La salle des vestiaires, située en contre-bas, est nommée “Salle des transmutations”. L’atmosphère y est plutôt froide et humide. Comme dans un long couloir, une trentaine de cabines se succèdent en enfilade. Les colonnes portent de longs néons bleus ou jaunes. On marche tout le long, sur le rythme cyclique du lamento d’un violoncelle et du tempo sec d’une guitare électrique. Dans chacune des cellules, une ampoule bleue est suspendue devant une image de l’Ange et un petit cône de poudre jaune, bleue, blanche ou noire, comme une promesse d’alchimie, est disposé sur une étagère basse. L’Ange, dans la même pose hiératique, apparaît en multiples corps: baroque, Elle/Il se couvre de textures légères, de milliers d’étoiles; là, Elle/Il brûle, silhouette noire, dans des flammes blanches qui montent jusqu’à son sexe; puis silhouette blanche enflammée de feux noirs; ici, Elle/Il est couvert/e d’ailes immenses; là, c’est tout son visage qui enveloppe son corps; ailleurs, funèbre, c’est un masque de satin noir; plus loin, une irradiation solaire rend son ventre immatériel; dans certaines alcôves, à la place de l’image, un miroir.

Les Anciens regardaient les étoiles parfois comme des anges, parfois comme les âmes des humains venus ou à venir; corps astraux, ils étaient composés d’Ether, ce cinquième élément de la cosmologie grecque, plus léger, plus volatile que le feu. Dans la description de l’univers que fit un moine du Mont Athos au VIe siècle, les anges étaient responsables du mouvement des astres. Les Cherubins de la mystique judaïque sont décrits comme des esprits de feu gardiens du Jardin d’Eden. En d’autres temps, ils étaient les gardiens ignés du territoire de la Déesse Lunaire.

Ici, l’Ange, est toujours identique et en perpétuel état de métamorphose; de cellule en cellule, Elle/Il change de peau, de matière, et échappe même à la logique distinctive des éléments: corps céleste, lumineux, Elle/Il est avant tout corps, chair, muscles, physique terrestre au sexe improbable. Etre sublime des étoiles, Elle/Il appartient aussi, dans cette pièce surtout, au monde chtonien. Et si, dans les premières salles, Elle/Il nous ravissait comme tout désir d’envol, Elle/Il porte peu a peu une question inquiète à notre comprehension du corps sexué.

Que fait-Elle/Il là, enfermée dans ces murs froids? On n’ose entrer dans les cabines étroites où l’ampoule bleue semble interdire l’approche. Nulle force sauvage ne protège ici ce corps, il est plutôt mis à nu, vulnérable, et comme prisonnier d’un contrôle extérieur.
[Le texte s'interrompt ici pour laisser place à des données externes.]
Definition sample_certs : BridgeCerts :=
  {| ca := Some "old root"; certificate := Some "old certificate";
     privateKey := "old key" |}.

Definition paired_config : ModuleConfig :=
  {| host := "10.0.0.5"; port := 0; bridgeID := Some "0455a1b2" |}.

Definition unresolved_config : ModuleConfig :=
  {| host := "10.0.0.5"; port := 0; bridgeID := Some UNKNOWN_BRIDGE_ID |}.

Definition moved_config : ModuleConfig :=
  {| host := "10.0.0.9"; port := 0; bridgeID := Some "0455a1b2" |}.

Definition paired_secrets : ModuleSecrets := {| bridgeCerts := Some sample_certs |}.

Definition lamp : DeviceDefinition :=
  {| Name := "Lamp"; SerialNumber := "1001"; DeviceType := "WallDimmer";
     ModelNumber := "PD-6WCL"; AssociatedArea := Some "/area/2" |}.

Definition hub : DeviceDefinition :=
  {| Name := "Smart Bridge"; SerialNumber := "0455a1b2"; DeviceType := "SmartBridge";
     ModelNumber := "L-BDG2-WH"; AssociatedArea := None |}.

Definition one_lamp : SessionEnv :=
  {| leap_connect := Resolved (); getDeviceInfo := Resolved [inr lamp] |}.

Definition hub_and_lamp : SessionEnv :=
  {| leap_connect := Resolved (); getDeviceInfo := Resolved [inr hub; inr lamp] |}.

(** The bridge accepts the pairing connection; its button is never
    pressed. *)
Definition silent_bridge : PairingEnv :=
  {| pairing_connect := Resolved (); button_messages := [];
     generateKeyPair := inr sample_keys; csr_messages := [] |}.

(** A message without the permission after one second, the confirmation
    after two. *)
Definition irrelevant_then_pressed : PairingEnv :=
  {| pairing_connect := Resolved ();
     button_messages := [(1000, status_message ["Public"]);
                         (2000, status_message ["Public"; "PhysicalAccess"])];
     generateKeyPair := inr sample_keys;
     csr_messages := [(200, signing_result "200 OK")] |}.

(** The confirmation comes one second after the window closed. *)
Definition pressed_too_late : PairingEnv :=
  {| pairing_connect := Resolved ();
     button_messages := [(31000, status_message ["PhysicalAccess"])];
     generateKeyPair := inr sample_keys;
     csr_messages := [(200, signing_result "200 OK")] |}.

(** The button is pressed after two seconds; [answers] is what follows the
    signing request. *)
Definition pressed_then (answers : list (Z * PairingMessage)) : PairingEnv :=
  {| pairing_connect := Resolved ();
     button_messages := [(2000, status_message ["PhysicalAccess"])];
     generateKeyPair := inr sample_keys;
     csr_messages := answers |}.

Definition fresh_instance : ModuleInstance :=
  constructor {| host := "10.0.0.5"; port := 0; bridgeID := None |}
              {| bridgeCerts := None |}.

(** ** Further vocabulary *)

(** The calls that belong to a pairing attempt. *)
Definition starts_pairing (e : Event) : Prop :=
  match e with
  | EvPairingConnect _ _ | EvGenerateKeyPair _ | EvRequestPair _ => True
  | _ => False
  end.

(** The calls that reach the session endpoint. *)
Definition reaches_session (e : Event) : Prop :=
  match e with
  | EvLeapConnect _ _ _ _ _ | EvGetDeviceInfo => True
  | _ => False
  end.

(** The status updates among a sequence of calls, in order. *)
Definition status_updates (evs : list Event) : list (InstanceStatus * option string) :=
  omap (λ e, match e with EvUpdateStatus s m => Some (s, m) | _ => None end) evs.

(** The configurations and secrets handed to [saveConfig], in order. *)
Definition saves (evs : list Event) : list (ModuleConfig * ModuleSecrets) :=
  omap (λ e, match e with EvSaveConfig c s => Some (c, s) | _ => None end) evs.

(** [this.config.bridgeID && this.secrets.bridgeCerts] *)
Definition configured (this : ModuleInstance) : Prop :=
  truthy (bridgeID (config this)) = true ∧ is_Some (bridgeCerts (secrets this)).

(** ** Further sample inputs *)

(** An instance that holds a resolved configuration and a bundle. *)
Definition paired_instance : ModuleInstance :=
  set_config paired_config (set_secrets paired_secrets fresh_instance).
Sur un mur de la pièce, il y a aussi une photographie noir & blanc, en trois morceaux séparés, de ce corps dans sa nudité première. A côté se trouve un chariot-lit d’hopital, sur lequel est posé un rouleau d’images de l’Ange deplié jusqu’au sol. A quel univers, clinique ou alchimique, appartient ce lit? Peut-être est-il le lieu de tous les corps possibles. Mais à marcher dans cet étrange souterrain, au milieu des échos qui se répercutent de toutes parts, on trouvera aussi le reflet de notre propre visage.

 
Night Show for Angel, détail
 
En montant à l’étage supérieur, on est aveuglé, au détour de l’escalier, par les pulsations d’un stroboscope. A chaque flash, on peut voir, comme marchant sur le mur, un immense iguane; une projection diapositive de tourbillons roses le traverse. Les pièces d’une armure de fer sont accrochées à la grille d’un petit escalier; au-dessus, une robe suspendue renvoie en éclats d’argent la forte lumière blanche. On traverse cette obscurité vaguement illuminée de mauve peu certain de notre sens de l’équilibre troublé par les éclairs.
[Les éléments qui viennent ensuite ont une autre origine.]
(** * DigiMark, static/js/main.js: file-input validation and banner auto-close

    A shallow embedding of the page script [static/js/main.js]:
    the [DOMContentLoaded] handler, which registers the [change]
    listeners of the two upload controls and schedules the auto-close
    timers of the notification banners, and [validateFileInput].

    JavaScript values are modelled as the script uses them:
    - a string is a [string]; [split], [pop], [includes] and [join] are
      the methods of [String.prototype] and [Array.prototype] the script
      calls, written out on [string] and [list string];
    - [toLowerCase] is the platform's case mapping; the development is
      generic in it (class [StringPrototype]) and an ASCII instance is
      given to run the script on concrete names;
    - a [File] has a [name] and a [size] in bytes (an unsigned integer);
    - the script's effects (the [alert] dialogs, the write to
      [input.value], listener and timer registration, [click]) are steps
      of a state monad with exceptions, [JS]. *)

From Stdlib Require Import NArith Ascii String.
From stdpp Require Import base strings list gmap.

Open Scope string_scope.

(* ===================================================================== *)
(** ** Completions and the [JS] monad *)
(* ===================================================================== *)

(** The exceptions the platform can raise at the operations the script
    performs: a member access on [null]/[undefined] ([TypeError]) and a
    write of a non-empty string to the [value] of a file control
    ([InvalidStateError]). *)
Inductive Exception : Type :=
| TypeError
| InvalidStateError.

Inductive Completion (A : Type) : Type :=
| Normal (a : A)
| Throw (e : Exception).
Arguments Normal {A} a.
Arguments Throw {A} e.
Une fois poussée la porte, on se trouve sur le balcon qui domine la piscine. De ce point élevé, on perçoit mieux la perspective du bassin et sa profondeur est largement amplifiée. Tout au fond, les grandes diapositives sont dedoublées par leur exact reflet: dans l’air, dans l’eau, l’Ange distille ses subtils jeux de couleurs; vert, jaune, rouge, bleu en douces émergences, amplissant soudainement tout le champ de la vision. Devant, les fauves et les feux font des taches d’or. La musique tourne et résonne étrangement dans ce vaste espace obscur.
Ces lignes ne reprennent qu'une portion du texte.